As the title implies, this piece looks at a number of changes that have
occurred in American research universities, primarily during the past 60 years.
My scaffold for the discussion is the idea of modernity, which underlies much
of the rhetoric about excellence in the academy today. Many of the ideas I present were greatly
influenced by Stephen Toulmin’s wonderful book Cosmopolis , which
elegantly argues the central role of Descarte’s philosophy in defining today’s
research university. To this I add
Vannevar Bush’s Science the Endless Frontier, which seems to me to be an almost
perfect “modernization” of the Cartesian approach to knowledge. Bush’s definitions of “basic” and “applied”
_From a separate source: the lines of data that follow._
(** [set_idt_entry_ex] installs a present interrupt gate whose target is
    the address, with the selector, privilege level and stack given, and leaves
    all other gates alone; [set_idt_dpl] and [set_idt_sel] change one field. *)
Theorem set_idt_entry_gate read_cs vec addr d st s (l := boot_idt s) :
  0 <= vec < Z.of_nat (length l) → 0 <= addr < 2 ^ 64 → 0 <= read_cs < 2 ^ 16 → 0 <= d < 4 → 0 <= st < 8 →
  wp (set_idt_entry_ist read_cs vec addr d st;; elem boot_idt vec)
    (λ e s', gate_offset e = addr ∧ selector e = read_cs ∧ type e = 14 ∧ p e = 1 ∧ dpl e = d ∧ ist e = st ∧
       (∀ j, j ≠ Z.to_nat vec → boot_idt s' !! j = boot_idt s !! j) ∧
       ∀ d2 sel2, 0 <= d2 < 4 → 0 <= sel2 < 2 ^ 16 →
         wp (set_idt_dpl vec d2;; set_idt_sel vec sel2;; elem boot_idt vec)
           (λ e2 _, gate_offset e2 = addr ∧ selector e2 = sel2 ∧ dpl e2 = d2 ∧ p e2 = 1 ∧ ist e2 = st) s') s.
Proof.
  intros Hv Ha Hc Hd Hst. destruct (lookup_lt_is_Some_2 l (Z.to_nat vec)) as [e0 He0]; [lia|].
  assert (Z.to_nat vec < length l)%nat as Hlt by lia.
  wstep. unfold set_idt_entry_ist, set_idt_entry_ex. eapply idt_update_wp; [lia|done|].
  eapply elem_wp; [lia|cbn; by apply list_lookup_insert_eq|]. cbn.
  split; [by apply split_16_16_32|]. rewrite !wrap_small by lia.
  do 5 (split; [done|]). split; [intros j Hj; by apply list_lookup_insert_ne|].
  intros d2 sel2 Hd2 Hs2. wstep. unfold set_idt_dpl.
  eapply idt_update_wp; [lia|cbn; by apply list_lookup_insert_eq|]. cbn. wstep. unfold set_idt_sel.
  eapply idt_update_wp; [lia|cbn; by apply list_lookup_insert_eq; rewrite length_insert|]. cbn.
  eapply elem_wp; [lia|cbn; apply list_lookup_insert_eq; by rewrite !length_insert|]. cbn.
  split; [by apply split_16_16_32|]. by rewrite !wrap_small by lia.
Qed.

(** The linear fields of a system descriptor. *)
Definition sys_base (lo hi : gdt_entry_t) : Z :=
  base_low lo + base_middle lo * 2 ^ 16 + base_high lo * 2 ^ 24 + (limit_low hi + base_low hi * 2 ^ 16) * 2 ^ 32.
Definition seg_limit (e : gdt_entry_t) : Z := limit_low e + Z.land (granularity e) 0x0F * 2 ^ 16.

Lemma land_mask a n m : m = Z.ones n → 0 <= n → Z.land a m = a mod 2 ^ n.
Proof. intros -> Hn. by apply Z.land_ones. Qed.

(** A property of bytes, checked for all of them. *)
Lemma byte_check (f : Z → bool) : forallb f (seqZ 0 256) = true → ∀ a, 0 <= a < 256 → f a = true.
Proof.
  intros H a Ha. rewrite forallb_forall in H. apply H. apply list_elem_of_In, elem_of_seqZ. lia.
Qed.

Lemma type_flags_byte a : 0 <= a < 2 ^ 8 → type_flags a = a.
Proof.
  intros Ha. apply Z.eqb_eq. apply (byte_check (λ a, type_flags a =? a)); [by vm_compute|done].
Qed.

Lemma limit_flags_gran limit gran : 0 <= gran < 2 ^ 8 →
  limit_flags limit gran = Z.lor (Z.land (Z.shiftr limit 16) 0x0F) (Z.land gran 0xF0).
Proof.
  intros Hg. unfold limit_flags. f_equal. apply Z.eqb_eq.
  apply (byte_check (λ gran, Z.lor (Z.shiftl (Z.land (Z.shiftr gran 4) 1) 4)
       (Z.lor (Z.shiftl (Z.land (Z.shiftr gran 5) 1) 5)
          (Z.lor (Z.shiftl (Z.land (Z.shiftr gran 6) 1) 6) (Z.shiftl (Z.land (Z.shiftr gran 7) 1) 7))) =?
       Z.land gran 0xF0)); [by vm_compute|done].
Qed.

(** The two halves of the granularity byte. *)
Lemma gran_halves a b :
  0 <= a < 16 → 0 <= b < 256 →
  Z.land (Z.lor a (Z.land b 0xF0)) 0x0F = a ∧ Z.land (Z.lor a (Z.land b 0xF0)) 0xF0 = Z.land b 0xF0.
Proof.
  intros Ha Hb. rewrite !Z.land_lor_distr_l, <- !Z.land_assoc.
  change (Z.land 0xF0 0x0F) with 0. change (Z.land 0xF0 0xF0) with 0xF0. rewrite Z.land_0_r, Z.lor_0_r.
  rewrite (land_mask a 4 0x0F) by (done || lia). split; [apply Z.mod_small; lia|].
  assert (Z.land a 0xF0 = 0) as ->; [|apply Z.lor_0_l].
  apply Z.eqb_eq. assert (∀ a, 0 <= a < 256 → (if a <? 16 then Z.land a 0xF0 =? 0 else true) = true) as H
    by (apply byte_check; by vm_compute).
  specialize (H a ltac:(lia)). by destruct (Z.ltb_spec a 16); [|lia].
Qed.
(* ===== verification/Report.v ===== *)
(** * Test reports: lib/report.c

    The counters, the array [prefixes] in memory and the lock.  [console] is the
    text printed so far.  The addresses of the array, of the string literals
    "%s" and ": ", and of the local buffers of [vsnprintf] and [vprintf] are
    arguments, like [fuel], the bound on the strings.  A failed [assert_msg]
    prints and stops the machine. *)

From S2P Require Import Prelude Memory CString Printf.

Record report_state := RState {
  r_mem : mem; tests : Z; failures : Z; xfailures : Z; skipped : Z; r_lock : bool; console : list Z
}.

Definition set_mem (m : mem) (s : report_state) : report_state :=
  RState m (tests s) (failures s) (xfailures s) (skipped s) (r_lock s) (console s).
Definition set_lock (b : bool) (s : report_state) : report_state :=
  RState (r_mem s) (tests s) (failures s) (xfailures s) (skipped s) b (console s).
Definition say (l : list Z) (s : report_state) : report_state :=
  RState (r_mem s) (tests s) (failures s) (xfailures s) (skipped s) (r_lock s) (console s ++ l).
(** Adds to the four counters, which are unsigned. *)
Definition count (t f x k : Z) (s : report_state) : report_state :=
  RState (r_mem s) (u32 (tests s + t)) (u32 (failures s + f)) (u32 (xfailures s + x)) (u32 (skipped s + k))
         (r_lock s) (console s).

(** The characters of a Rocq string. *)
Definition chars (s : string) : list Z := (λ a, Z.of_nat (Ascii.nat_of_ascii a)) <$> String.list_ascii_of_string s.

Definition PREFIX_DELIMITER : list Z := Eval vm_compute in chars ": ".
Definition sizeof_prefixes : Z := 256.

Section Report.
Context (prefixes sp vbuf fmt_s delim : Z) (fuel : nat).
#[local] Abbreviation rprog := (prog report_state).

Definition lock_reports : rprog unit := spin_lock r_lock set_lock.
Definition unlock_reports : rprog unit := spin_unlock set_lock.

(** A string function on the memory; [None] is a string that is longer than
    the fuel or an undefined access. *)
Definition on_mem {A} (f : mem → option A) : rprog A :=
  m ← gets r_mem; match f m with Some a => mret a | None => stop_with Undef end.

Definition vsn (buf size fmt : Z) (va : list Z) : rprog Z :=
  '(m, r) ← on_mem (λ m, vsnprintf fuel m sp buf size fmt va);
  modify (set_mem m);; mret r.

Definition report_pass : rprog unit :=
  lock_reports;; modify (count 1 0 0 0);; unlock_reports.

Definition report_prefix_pushf (prefix_fmt : Z) (va : list Z) : rprog unit :=
  lock_reports;;
  len ← on_mem (λ m, strlen fuel m prefixes);
  let len := u32 len in
  assert (len <? sizeof_prefixes);;
  let start := len in
  r ← vsn (prefixes + len) (sizeof_prefixes - len) prefix_fmt va;
  let len := u32 (len + r) in
  assert (len <? sizeof_prefixes);;
  q ← on_mem (λ m, strstr fuel m (prefixes + start) delim);
  assert (q =? NULL);;
  r ← vsn (prefixes + len) (sizeof_prefixes - len) delim [];
  let len := u32 (len + r) in
  assert (len <? sizeof_prefixes);;
  unlock_reports.

Definition report_prefix_push (prefix : Z) : rprog unit := report_prefix_pushf fmt_s [prefix].

(** [for (...; *q; p = q, q = strstr(p, PREFIX_DELIMITER) + 2)] *)
Definition pop_step (pq : Z * Z) : rprog (Z * Z + Z) :=
  let '(p, q) := pq in
  c ← on_mem (λ m, Some (rdc m q));
  if c =? 0 then mret (inr p)
  else n ← on_mem (λ m, strstr fuel m q delim); mret (inl (q, n + 2)).

Definition report_prefix_pop : rprog unit :=
  lock_reports;;
  c ← on_mem (λ m, Some (rdc m prefixes));
  if c =? 0 then unlock_reports
  else
    q ← on_mem (λ m, strstr fuel m prefixes delim);
    p ← iter fuel pop_step (prefixes, q + 2);
    modify (λ s, set_mem (wr8 (r_mem s) p 0) s);;
    unlock_reports.
Lemma add_sim k T G free s a buf len :
  related k T G free s a → enabled a (Add buf len) → simulates k s a (Add buf len).
Proof.
  intros R [Hb Hl]. pose proof (rel_total _ _ _ _ _ _ R) as Htot. destruct a as [qu ta co].
  unfold simulates. cbn [sys_step]. unfold on_q. wstep. wstep. destruct free as [|h free].
  { (* no descriptor is free *)
    pose proof (rel_free _ _ _ _ _ _ R) as Hf. unfold virtqueue_add_outbuf, NULL in *.
    wstep. wstep; [by apply negb_true_iff, Z.eqb_neq|]. wstep. wstep; [by apply negb_true_iff, Z.eqb_neq|].
    wstep. wstep. rewrite Hf. change (Z.of_nat (length []) =? 0) with true. cbv iota. wstep. wstep. eexists _, T, G, []. split.
    - apply step_full. cbn in *. lia.
    - by destruct s. }
  pose proof R as [Hk Hnum (L1 & L2 & L3 & L4) Hchain Hfree Hperm [Ha1 Ha2] [Hu1 Hu2] Hq Hc Hd Hbz].
  destruct Hchain as (Hh & d & Hdesc & Hch).
  assert (h ∈ (h :: free) ++ heads (AQueue qu ta co)) as Hin by by left.
  destruct (rel_range _ _ _ _ _ _ R h Hin) as [Hhr Hh16].
  assert (∀ x, x ∈ free ++ heads (AQueue qu ta co) → Z.to_nat x ≠ Z.to_nat h) as Hne.
  { intros x Hx. apply (rel_other _ _ _ _ _ _ R); [by right|done|]. intros ->.
    pose proof (rel_nodup _ _ _ _ _ _ R) as Hnd. by apply NoDup_cons in Hnd as [? _]. }
  destruct (rel_lookup k (data (q s)) h L4 Hhr) as [r Hr].
  assert (0 < 2 ^ k) as Hp by (apply Z.pow_pos_nonneg; lia).
  pose proof (Z.mod_pos_bound (T + length qu) (2 ^ k) Hp) as Hm.
  assert (Z.land (avail_idx (q s)) (num (q s) - 1) = (T + length qu) mod 2 ^ k) as Eslot
    by by rewrite Ha1, Hnum, ring_slot by lia.
  eapply (add_wp (q s) h d buf len r); [done|done|rewrite Hfree; cbn; lia|done|lia|done|done|rewrite Eslot; lia| |].
  { rewrite Eslot. by apply (rel_lookup k). }
  wstep. eexists _, T, G, free. split.
  { apply (step_add _ h); [cbn in *; lia|]. intros Hx. apply (Hne h); [|done]. apply elem_of_app. by right. }
  rewrite Eslot. split; cbn; rewrite ?length_insert; try done.
  - apply chain_insert; [|done]. intros x Hx. apply Hne, elem_of_app. by left.
  - rewrite Hfree. cbn. lia.
  - rewrite <- Hperm. solve_heads.
  - split; [|done]. rewrite Ha1, wrap_add_l, length_app. cbn. f_equal. lia.
  - rewrite !fmap_app. cbn. replace (T + length qu) with (T + length qu.*1.*1) by by rewrite !length_fmap.
    apply slots_push; [done|done|rewrite !length_fmap|done].
    cbn in Htot. unfold heads, busy in Htot. cbn in Htot. rewrite !fmap_app, !length_app, !length_fmap in Htot. lia.
  - intros h' b' l' [Hq'|Hq']%elem_of_app.
    + rewrite list_lookup_insert_ne; [by eapply Hd|]. apply not_eq_sym, Hne, elem_of_app. right.
      unfold heads, busy. cbn. rewrite fmap_app. apply elem_of_app. left.
      apply list_elem_of_fmap. exists (h', b'). split; [done|]. apply list_elem_of_fmap. by exists (h', b', l').
    + apply list_elem_of_singleton in Hq' as [= -> -> ->]. eexists. apply list_lookup_insert_eq. lia.
  - intros h' b' Hx. destruct (decide ((h', b') ∈ busy (AQueue qu ta co))) as [Hin'|Hnin].
    + assert (Z.to_nat h' ≠ Z.to_nat h) as Hn'.
      { apply Hne, elem_of_app. right. unfold heads. apply list_elem_of_fmap. by exists (h', b'). }
      rewrite !list_lookup_insert_ne by done. by apply Hbz.
    + assert ((h', b') = (h, buf)) as [= -> ->].
      { unfold busy in *. cbn in *. rewrite fmap_app in Hx. rewrite !elem_of_app in *. cbn in Hx.
        rewrite list_elem_of_singleton in Hx. tauto. }
      rewrite !list_lookup_insert_eq by lia. split; [done|]. by eexists.
Qed.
research have served – and limited – us into the present. In addition, Bush introduced powerful public
policy arguments for government support of university research: such research
was needed to increase scientific capital, not to create some specific piece of
knowledge with immediate use.
I describe a number of events over the past half century that show the
weakening of Vannevar Bush’s
basic/applied dichotomy, and a
corresponding weakening of the Cartesian view of academic quality. I also describe the waning of Vannevar Bush’s
concept of policy-driven support of research, as market-oriented forces move to
the fore (see also Welcome to the Market State, Feb. 20, 2006). These two changes have major
implications concerning how universities see themselves, and how society sees
them. The piece concludes with a number
of questions about the future directions
of higher education that are suggested by these changes.